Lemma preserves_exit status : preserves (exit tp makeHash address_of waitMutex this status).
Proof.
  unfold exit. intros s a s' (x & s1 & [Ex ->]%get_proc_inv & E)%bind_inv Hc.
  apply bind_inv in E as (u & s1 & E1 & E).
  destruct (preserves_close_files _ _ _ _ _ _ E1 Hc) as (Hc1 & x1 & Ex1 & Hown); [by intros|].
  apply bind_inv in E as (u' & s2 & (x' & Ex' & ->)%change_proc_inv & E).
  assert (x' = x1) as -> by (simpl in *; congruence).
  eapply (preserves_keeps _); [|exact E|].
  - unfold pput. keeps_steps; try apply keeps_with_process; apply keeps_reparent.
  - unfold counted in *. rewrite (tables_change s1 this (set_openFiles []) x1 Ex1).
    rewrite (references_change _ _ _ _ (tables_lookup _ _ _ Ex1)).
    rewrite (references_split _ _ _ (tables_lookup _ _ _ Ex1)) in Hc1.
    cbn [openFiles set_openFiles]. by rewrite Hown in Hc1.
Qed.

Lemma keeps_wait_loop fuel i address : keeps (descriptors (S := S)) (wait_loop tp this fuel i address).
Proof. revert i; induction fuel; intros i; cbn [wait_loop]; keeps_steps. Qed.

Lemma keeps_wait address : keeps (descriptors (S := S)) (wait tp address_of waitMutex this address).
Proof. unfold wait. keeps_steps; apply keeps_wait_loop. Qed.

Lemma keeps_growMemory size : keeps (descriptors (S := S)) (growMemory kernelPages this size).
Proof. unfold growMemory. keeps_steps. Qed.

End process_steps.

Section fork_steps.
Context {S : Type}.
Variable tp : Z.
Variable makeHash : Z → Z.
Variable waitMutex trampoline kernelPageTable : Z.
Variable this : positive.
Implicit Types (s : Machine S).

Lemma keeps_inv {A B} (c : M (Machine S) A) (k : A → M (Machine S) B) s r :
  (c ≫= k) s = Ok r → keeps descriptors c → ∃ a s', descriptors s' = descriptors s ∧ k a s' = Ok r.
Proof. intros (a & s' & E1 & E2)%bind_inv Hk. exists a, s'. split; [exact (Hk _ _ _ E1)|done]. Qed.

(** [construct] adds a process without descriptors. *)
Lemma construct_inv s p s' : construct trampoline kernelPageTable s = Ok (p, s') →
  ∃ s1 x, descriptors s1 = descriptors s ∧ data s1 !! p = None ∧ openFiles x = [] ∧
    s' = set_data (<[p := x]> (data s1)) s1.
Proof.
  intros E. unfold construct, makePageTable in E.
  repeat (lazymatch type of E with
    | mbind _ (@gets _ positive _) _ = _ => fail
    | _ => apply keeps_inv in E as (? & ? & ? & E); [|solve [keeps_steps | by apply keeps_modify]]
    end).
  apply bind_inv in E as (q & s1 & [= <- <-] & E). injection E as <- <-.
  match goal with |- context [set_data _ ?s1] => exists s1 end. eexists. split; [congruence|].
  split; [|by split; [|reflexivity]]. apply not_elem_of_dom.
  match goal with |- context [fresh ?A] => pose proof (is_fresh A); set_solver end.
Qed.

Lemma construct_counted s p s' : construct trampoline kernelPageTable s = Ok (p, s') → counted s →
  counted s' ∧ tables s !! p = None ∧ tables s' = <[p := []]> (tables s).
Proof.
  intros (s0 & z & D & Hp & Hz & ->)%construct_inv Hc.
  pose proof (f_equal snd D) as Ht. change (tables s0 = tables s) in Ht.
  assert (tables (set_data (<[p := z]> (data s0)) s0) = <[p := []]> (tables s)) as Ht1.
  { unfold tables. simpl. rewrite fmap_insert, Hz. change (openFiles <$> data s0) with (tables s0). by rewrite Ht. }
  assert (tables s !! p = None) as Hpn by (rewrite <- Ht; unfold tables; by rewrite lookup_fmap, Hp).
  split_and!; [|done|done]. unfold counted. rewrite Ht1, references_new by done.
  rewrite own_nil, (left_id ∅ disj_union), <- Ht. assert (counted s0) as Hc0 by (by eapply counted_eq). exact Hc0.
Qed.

...

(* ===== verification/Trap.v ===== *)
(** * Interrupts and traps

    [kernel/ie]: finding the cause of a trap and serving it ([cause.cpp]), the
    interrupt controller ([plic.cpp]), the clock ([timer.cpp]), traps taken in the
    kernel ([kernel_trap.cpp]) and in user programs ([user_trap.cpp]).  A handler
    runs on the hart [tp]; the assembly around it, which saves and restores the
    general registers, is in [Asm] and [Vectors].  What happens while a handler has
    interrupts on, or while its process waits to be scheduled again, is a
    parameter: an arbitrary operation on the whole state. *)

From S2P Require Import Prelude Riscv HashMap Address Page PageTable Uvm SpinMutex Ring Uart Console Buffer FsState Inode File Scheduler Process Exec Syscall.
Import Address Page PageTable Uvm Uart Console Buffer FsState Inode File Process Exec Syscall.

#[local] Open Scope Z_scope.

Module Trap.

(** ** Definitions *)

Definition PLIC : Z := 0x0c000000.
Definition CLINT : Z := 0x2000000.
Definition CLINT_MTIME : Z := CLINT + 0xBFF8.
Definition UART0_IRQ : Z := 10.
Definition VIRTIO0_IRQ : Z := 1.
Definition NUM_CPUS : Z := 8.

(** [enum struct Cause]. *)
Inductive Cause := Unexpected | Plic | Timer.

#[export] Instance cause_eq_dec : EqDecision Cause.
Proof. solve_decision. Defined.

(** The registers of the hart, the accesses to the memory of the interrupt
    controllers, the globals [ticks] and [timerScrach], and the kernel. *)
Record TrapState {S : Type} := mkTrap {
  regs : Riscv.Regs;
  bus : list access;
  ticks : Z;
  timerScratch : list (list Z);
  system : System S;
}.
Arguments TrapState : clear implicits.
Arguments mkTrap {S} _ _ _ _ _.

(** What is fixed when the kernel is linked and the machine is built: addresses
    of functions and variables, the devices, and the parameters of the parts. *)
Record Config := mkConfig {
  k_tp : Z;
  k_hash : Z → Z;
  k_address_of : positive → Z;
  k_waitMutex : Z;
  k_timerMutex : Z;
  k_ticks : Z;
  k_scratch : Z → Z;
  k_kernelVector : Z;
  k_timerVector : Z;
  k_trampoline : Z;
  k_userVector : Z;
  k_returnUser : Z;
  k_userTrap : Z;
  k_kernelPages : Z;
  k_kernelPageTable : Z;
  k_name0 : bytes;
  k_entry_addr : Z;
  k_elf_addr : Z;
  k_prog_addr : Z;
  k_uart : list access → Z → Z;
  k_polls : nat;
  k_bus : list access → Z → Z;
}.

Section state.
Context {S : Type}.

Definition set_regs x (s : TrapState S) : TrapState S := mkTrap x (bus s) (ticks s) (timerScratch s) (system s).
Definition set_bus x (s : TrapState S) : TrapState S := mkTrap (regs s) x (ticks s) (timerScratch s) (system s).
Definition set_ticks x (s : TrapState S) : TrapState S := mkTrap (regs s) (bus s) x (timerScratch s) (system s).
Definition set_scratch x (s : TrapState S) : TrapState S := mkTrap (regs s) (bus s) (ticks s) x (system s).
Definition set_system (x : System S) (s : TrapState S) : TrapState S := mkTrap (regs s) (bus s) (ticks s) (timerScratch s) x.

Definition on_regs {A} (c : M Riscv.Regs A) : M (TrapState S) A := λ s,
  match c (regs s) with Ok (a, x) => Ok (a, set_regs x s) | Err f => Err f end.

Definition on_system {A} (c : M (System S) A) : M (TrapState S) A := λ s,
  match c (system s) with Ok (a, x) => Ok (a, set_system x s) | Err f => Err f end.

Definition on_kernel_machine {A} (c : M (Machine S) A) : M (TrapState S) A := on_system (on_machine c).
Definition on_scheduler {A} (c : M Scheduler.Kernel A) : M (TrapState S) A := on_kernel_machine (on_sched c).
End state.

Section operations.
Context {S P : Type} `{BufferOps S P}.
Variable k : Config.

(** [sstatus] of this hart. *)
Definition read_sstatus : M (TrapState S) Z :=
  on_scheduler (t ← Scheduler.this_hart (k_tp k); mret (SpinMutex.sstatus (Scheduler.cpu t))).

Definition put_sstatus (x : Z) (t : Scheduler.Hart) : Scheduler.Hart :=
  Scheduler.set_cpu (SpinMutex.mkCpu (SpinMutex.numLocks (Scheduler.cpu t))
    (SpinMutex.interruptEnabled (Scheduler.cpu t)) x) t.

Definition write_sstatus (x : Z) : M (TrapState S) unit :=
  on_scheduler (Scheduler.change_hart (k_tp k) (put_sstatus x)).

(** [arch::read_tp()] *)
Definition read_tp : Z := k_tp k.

---

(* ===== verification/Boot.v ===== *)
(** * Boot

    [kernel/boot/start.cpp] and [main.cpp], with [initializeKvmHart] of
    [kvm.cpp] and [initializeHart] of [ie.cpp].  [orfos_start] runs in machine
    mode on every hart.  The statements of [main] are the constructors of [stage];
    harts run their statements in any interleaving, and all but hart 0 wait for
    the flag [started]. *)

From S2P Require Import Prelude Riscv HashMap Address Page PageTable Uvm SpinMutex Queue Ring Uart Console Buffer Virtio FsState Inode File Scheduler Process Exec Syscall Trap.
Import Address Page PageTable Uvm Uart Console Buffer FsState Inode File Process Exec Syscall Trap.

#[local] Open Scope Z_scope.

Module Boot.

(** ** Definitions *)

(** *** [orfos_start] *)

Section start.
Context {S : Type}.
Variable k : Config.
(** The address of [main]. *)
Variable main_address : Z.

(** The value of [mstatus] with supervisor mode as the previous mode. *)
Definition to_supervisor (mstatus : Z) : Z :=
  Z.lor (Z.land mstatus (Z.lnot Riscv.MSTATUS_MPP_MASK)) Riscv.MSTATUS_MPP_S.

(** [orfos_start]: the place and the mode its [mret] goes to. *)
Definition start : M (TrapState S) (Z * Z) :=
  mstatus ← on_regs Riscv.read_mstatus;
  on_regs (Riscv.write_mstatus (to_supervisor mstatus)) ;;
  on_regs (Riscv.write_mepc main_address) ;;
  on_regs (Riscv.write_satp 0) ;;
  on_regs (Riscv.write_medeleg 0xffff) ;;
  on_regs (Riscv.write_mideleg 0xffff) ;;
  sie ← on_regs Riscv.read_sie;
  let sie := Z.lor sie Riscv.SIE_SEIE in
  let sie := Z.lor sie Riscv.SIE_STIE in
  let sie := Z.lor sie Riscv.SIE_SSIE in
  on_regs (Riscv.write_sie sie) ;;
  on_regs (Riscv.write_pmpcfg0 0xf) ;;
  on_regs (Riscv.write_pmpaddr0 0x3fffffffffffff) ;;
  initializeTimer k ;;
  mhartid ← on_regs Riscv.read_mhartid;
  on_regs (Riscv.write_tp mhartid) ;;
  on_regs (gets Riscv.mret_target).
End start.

» Problem statement
When the line with "on_scheduler (t ←" is reached in the data above, begin copying, and stop after the line with "Definition read_tp : Z := k_tp k."; copy each line exactly, both ends included.

» Finished task
  on_scheduler (t ← Scheduler.this_hart (k_tp k); mret (SpinMutex.sstatus (Scheduler.cpu t))).

Definition put_sstatus (x : Z) (t : Scheduler.Hart) : Scheduler.Hart :=
  Scheduler.set_cpu (SpinMutex.mkCpu (SpinMutex.numLocks (Scheduler.cpu t))
    (SpinMutex.interruptEnabled (Scheduler.cpu t)) x) t.

Definition write_sstatus (x : Z) : M (TrapState S) unit :=
  on_scheduler (Scheduler.change_hart (k_tp k) (put_sstatus x)).

(** [arch::read_tp()] *)
Definition read_tp : Z := k_tp k.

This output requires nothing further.